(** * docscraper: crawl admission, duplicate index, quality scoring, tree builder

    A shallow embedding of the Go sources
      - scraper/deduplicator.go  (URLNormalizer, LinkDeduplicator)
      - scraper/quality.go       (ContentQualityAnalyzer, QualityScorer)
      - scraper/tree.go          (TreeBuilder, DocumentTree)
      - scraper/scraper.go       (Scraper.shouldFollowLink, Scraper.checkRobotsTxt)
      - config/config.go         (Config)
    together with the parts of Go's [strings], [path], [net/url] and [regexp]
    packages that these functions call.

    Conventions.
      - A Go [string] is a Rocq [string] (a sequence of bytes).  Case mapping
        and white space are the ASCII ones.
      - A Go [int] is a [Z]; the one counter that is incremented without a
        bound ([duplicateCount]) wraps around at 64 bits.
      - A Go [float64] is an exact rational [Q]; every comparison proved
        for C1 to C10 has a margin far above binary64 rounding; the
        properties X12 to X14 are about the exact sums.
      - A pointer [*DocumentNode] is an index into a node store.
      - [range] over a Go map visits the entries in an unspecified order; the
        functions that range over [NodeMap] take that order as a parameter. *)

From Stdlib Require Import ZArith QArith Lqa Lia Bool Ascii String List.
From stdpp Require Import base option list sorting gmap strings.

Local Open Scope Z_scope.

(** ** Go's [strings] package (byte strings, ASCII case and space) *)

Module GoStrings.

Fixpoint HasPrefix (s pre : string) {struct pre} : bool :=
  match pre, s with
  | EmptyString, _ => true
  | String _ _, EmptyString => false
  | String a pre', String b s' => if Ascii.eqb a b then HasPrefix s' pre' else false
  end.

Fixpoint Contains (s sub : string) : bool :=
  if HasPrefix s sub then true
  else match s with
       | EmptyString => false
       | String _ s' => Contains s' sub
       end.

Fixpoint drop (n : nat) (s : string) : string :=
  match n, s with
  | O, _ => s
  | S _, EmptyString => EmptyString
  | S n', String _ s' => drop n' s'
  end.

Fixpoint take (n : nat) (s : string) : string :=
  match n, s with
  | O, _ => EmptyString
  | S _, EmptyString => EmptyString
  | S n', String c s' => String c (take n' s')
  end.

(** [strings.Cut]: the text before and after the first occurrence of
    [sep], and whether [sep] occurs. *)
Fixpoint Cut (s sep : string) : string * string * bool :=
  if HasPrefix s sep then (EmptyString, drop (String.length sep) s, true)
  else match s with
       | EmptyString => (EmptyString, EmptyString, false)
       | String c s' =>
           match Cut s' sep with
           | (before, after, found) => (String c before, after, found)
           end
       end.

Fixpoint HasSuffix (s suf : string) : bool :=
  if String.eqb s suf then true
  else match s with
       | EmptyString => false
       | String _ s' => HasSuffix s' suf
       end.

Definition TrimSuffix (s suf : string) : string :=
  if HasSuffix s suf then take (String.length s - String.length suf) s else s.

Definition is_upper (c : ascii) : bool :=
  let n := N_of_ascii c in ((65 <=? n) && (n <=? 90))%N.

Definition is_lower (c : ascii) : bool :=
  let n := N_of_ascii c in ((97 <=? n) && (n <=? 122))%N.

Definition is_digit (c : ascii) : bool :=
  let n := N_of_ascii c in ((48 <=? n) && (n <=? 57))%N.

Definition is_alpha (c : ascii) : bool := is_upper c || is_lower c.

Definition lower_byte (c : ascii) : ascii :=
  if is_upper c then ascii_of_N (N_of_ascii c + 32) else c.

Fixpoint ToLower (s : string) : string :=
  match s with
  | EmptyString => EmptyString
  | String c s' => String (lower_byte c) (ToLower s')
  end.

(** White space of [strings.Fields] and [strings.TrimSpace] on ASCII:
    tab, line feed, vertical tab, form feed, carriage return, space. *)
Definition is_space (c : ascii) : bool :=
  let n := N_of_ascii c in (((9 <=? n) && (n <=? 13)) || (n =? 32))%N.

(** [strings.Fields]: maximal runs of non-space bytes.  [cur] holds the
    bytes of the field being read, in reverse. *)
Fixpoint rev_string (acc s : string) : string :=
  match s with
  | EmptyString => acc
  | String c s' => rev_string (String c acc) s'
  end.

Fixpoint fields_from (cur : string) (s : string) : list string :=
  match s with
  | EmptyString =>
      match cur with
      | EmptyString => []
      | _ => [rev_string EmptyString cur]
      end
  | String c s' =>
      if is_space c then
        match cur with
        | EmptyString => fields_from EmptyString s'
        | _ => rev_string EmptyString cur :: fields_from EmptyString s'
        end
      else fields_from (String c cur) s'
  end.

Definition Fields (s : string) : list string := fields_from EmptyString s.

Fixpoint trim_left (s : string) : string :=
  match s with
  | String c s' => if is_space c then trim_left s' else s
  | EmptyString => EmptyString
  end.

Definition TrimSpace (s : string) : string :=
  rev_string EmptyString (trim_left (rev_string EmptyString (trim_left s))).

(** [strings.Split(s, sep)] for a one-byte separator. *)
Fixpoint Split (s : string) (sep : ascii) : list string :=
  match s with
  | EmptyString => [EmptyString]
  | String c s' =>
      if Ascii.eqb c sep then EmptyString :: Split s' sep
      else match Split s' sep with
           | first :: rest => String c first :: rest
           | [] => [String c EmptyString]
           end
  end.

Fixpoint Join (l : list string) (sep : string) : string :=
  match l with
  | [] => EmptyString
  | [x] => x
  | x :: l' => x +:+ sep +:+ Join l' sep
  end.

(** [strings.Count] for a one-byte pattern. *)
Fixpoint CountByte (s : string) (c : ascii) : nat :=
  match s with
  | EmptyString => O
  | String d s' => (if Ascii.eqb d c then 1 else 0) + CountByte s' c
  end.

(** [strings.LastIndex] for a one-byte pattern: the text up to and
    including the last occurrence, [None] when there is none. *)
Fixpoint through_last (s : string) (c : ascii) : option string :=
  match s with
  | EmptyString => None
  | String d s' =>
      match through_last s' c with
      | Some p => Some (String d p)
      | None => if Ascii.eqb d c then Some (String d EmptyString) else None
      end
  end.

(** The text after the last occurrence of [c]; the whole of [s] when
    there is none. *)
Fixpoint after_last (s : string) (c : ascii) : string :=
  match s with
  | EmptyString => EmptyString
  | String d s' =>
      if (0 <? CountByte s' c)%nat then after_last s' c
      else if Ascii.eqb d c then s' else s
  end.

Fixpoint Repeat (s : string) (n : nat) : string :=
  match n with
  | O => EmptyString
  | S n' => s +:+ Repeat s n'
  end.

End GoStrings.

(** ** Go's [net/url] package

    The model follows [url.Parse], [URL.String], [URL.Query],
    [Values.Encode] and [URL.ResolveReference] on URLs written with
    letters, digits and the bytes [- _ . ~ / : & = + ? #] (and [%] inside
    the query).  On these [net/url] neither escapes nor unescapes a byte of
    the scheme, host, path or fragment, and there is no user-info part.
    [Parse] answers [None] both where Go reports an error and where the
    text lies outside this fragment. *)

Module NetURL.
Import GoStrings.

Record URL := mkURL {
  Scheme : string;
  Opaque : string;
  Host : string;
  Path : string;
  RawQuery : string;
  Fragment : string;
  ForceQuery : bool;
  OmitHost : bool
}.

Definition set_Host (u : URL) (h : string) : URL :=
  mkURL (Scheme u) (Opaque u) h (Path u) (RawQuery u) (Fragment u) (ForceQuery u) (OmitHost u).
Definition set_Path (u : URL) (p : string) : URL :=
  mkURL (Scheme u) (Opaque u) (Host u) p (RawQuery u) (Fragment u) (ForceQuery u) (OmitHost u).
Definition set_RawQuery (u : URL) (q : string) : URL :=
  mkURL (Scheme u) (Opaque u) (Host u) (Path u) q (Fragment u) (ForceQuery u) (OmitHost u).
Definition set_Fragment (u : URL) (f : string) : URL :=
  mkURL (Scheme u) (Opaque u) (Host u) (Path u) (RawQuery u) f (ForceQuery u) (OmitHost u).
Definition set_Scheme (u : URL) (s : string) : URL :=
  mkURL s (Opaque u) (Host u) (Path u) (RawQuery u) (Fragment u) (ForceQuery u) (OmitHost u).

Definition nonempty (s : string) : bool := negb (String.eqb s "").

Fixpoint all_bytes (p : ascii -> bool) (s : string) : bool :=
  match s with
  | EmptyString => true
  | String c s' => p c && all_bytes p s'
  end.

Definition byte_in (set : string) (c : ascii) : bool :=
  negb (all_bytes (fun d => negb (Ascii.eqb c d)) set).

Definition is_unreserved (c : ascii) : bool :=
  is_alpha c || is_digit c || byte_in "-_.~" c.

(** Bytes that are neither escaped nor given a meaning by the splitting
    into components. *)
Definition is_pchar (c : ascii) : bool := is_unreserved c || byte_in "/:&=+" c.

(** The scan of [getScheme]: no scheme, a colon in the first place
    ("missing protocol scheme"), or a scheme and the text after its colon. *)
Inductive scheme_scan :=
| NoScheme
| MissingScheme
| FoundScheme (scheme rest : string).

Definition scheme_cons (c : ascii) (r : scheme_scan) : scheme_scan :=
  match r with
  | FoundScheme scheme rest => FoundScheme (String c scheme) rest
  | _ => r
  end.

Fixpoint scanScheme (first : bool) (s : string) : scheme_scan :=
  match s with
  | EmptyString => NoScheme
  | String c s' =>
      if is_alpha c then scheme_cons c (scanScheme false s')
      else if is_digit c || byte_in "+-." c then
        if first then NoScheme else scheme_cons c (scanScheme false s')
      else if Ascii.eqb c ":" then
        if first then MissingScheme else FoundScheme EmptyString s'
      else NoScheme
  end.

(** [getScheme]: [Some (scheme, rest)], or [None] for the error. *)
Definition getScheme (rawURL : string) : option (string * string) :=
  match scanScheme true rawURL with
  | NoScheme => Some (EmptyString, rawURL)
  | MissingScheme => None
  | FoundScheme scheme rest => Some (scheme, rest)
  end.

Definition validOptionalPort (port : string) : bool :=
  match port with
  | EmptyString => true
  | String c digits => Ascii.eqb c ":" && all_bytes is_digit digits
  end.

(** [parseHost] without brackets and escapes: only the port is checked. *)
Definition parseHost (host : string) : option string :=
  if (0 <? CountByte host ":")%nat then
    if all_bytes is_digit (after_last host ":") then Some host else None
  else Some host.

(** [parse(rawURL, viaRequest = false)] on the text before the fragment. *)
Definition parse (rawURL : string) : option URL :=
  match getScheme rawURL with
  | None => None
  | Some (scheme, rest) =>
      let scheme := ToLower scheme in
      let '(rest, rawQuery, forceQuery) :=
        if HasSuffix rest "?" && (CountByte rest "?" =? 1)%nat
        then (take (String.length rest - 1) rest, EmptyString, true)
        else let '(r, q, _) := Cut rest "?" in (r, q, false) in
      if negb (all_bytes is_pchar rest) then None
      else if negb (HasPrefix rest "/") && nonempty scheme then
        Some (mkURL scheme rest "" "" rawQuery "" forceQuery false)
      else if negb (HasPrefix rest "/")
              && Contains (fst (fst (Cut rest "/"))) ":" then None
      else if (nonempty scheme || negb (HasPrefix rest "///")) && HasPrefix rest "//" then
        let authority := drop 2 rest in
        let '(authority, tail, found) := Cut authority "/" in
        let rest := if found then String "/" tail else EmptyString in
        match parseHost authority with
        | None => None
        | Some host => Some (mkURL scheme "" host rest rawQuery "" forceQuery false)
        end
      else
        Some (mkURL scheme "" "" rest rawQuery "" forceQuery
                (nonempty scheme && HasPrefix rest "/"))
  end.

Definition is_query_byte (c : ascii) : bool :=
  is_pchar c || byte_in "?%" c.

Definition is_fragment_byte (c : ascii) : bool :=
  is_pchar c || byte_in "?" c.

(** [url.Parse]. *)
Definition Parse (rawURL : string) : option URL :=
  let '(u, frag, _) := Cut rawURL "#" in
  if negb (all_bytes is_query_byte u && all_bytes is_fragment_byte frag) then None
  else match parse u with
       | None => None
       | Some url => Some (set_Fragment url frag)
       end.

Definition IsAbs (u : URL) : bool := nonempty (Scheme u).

* * * * * * *

Take from the material above every line that includes the word "tail".

Solution:
        let '(authority, tail, found) := Cut authority "/" in
        let rest := if found then String "/" tail else EmptyString in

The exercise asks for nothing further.